WASHINGTON — Eleven years ago, President Barack Obama used his executive power to create the Deferred Action for Childhood Arrivals program and shield hundreds of thousands of young undocumented immigrants from deportation.
Those protections were supposed to be temporary, to give Congress time to agree on a pathway to citizenship for these young people. But more than a decade later, Congress has failed to act. On Thursday, lawmakers launched a new push to find compromise.
Juan Carlos Cerda was back in the nation’s capital Thursday to meet with White House staff and members of Congress on the 11th anniversary of DACA. Born in Mexico, Cerda came to Texas as an undocumented immigrant when he was 7 years old.
The DACA program has allowed the now 30-year-old to live, study and work in the U.S. without fear of deportation. Cerda went to Yale University and became an educator.
“DACA completely changed my life in Texas. It allowed me to get my first legal job, to get a driver’s license and to go study abroad and leave the country for the first time in 14 years,” Cerda said. “Texas has given me everything, and we just need a permanent solution so that we do not lose our work authorization.”
Cerda now works as the Fort Worth-based state director for the American Business Immigration Coalition.
“Texas DACA recipients have irrefutable contributions to our economy,” he said. “When someone loses DACA, you lose your job and you lose this important role in the community that you play.”
On the eve of the anniversary, a bipartisan group of lawmakers reintroduced legislation that would provide a pathway to permanent legal status to DACA recipients and others temporarily protected from deportation
The bill’s prime sponsor, Rep. Sylvia Garcia, D- Houston, said such immigrants provide economic benefits to communities across the country, especially in Texas.
“If DACA ends, Texas would lose 5,000 workers a week for two years. That doesn’t grow an economy, it hurts an economy,” Garcia said. “The positions that would be lost are in critical positions, like health care and teaching.”

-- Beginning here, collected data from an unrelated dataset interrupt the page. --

(* ===== verification/PositionActions.v ===== *)
(** * Positions over time, and removing liquidity (frontend/src/app/portfolio/page.tsx)

    The state of the portfolio page beside its limit orders, its effects and refreshes, the
    dialog that removes liquidity, with what it derives and its handler; what a press of its
    button sends, and what the router then does with it. *)

From S2P Require Import Prelude JsString JsNumber JsValue JsError JsSort Amounts PageMonad FrontendConfig SwapQuotes SwapWidget.
From S2P Require Import Subgraph RouterContract RouterLiquidity RouterShares RouterDeposits Pools WalletPage Farms Positions.
Import Pools.Trades.
Open Scope string_scope.
Open Scope Z_scope.

(** ** State *)

Inductive RemoveLiquidityAction := remove_approve | remove_remove.
#[export] Instance RemoveLiquidityAction_eq_dec : EqDecision RemoveLiquidityAction.
Proof. solve_decision. Defined.

Record RemovalResultModal := { rr_kind : modal_kind; rr_title : string; rr_message : string }.

(** What was loaded. *)
Record portfolio_data := {
  dt_pairs : list PoolViewModel;
  dt_lpBalances : gmap string Z;
  dt_trades : list TradeViewModel;
  dt_walletByTxHash : gmap string string;
  dt_activityLoading : bool;
  dt_activityError : option string;
  dt_tokenBalances : gmap string Z;
  dt_tokenLoading : bool;
  dt_tokenError : option string;
  dt_farms : farms_state;
}.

Some Republicans, such as Sen. John Cornyn of Texas, have expressed sympathy for a narrow group of active DACA recipients.
“These are young people who came as children, who are now adults, and here we are 10 years later, there’s not been one single bill marked up here in the Judiciary Committee or moved across the floor that would provide them some stability, and they’ve been tied up in litigation,” Cornyn said Wednesday during a Senate Judiciary Committee hearing.
“We must show that we care about the fate of these children by doing our jobs,” Cornyn continued.
But repeated efforts to find common ground in Congress on immigration reform have failed to produce consensus. Cerda has been to Washington many times and will keep pressing lawmakers to act.
“We can’t plan for the future. We can’t plan for future home purchases, we can’t determine whether we’re going to stay in a career for very long,” he said. “There can be no solution to this continuing uncertainty of the DACA program without Congress taking action.”
The Biden administration tried to make the DACA program permanent through a federal regulation, but Texas and other Republican-led states challenged it. A federal judge in Texas is expected to decide this year on the legality of the DACA rule.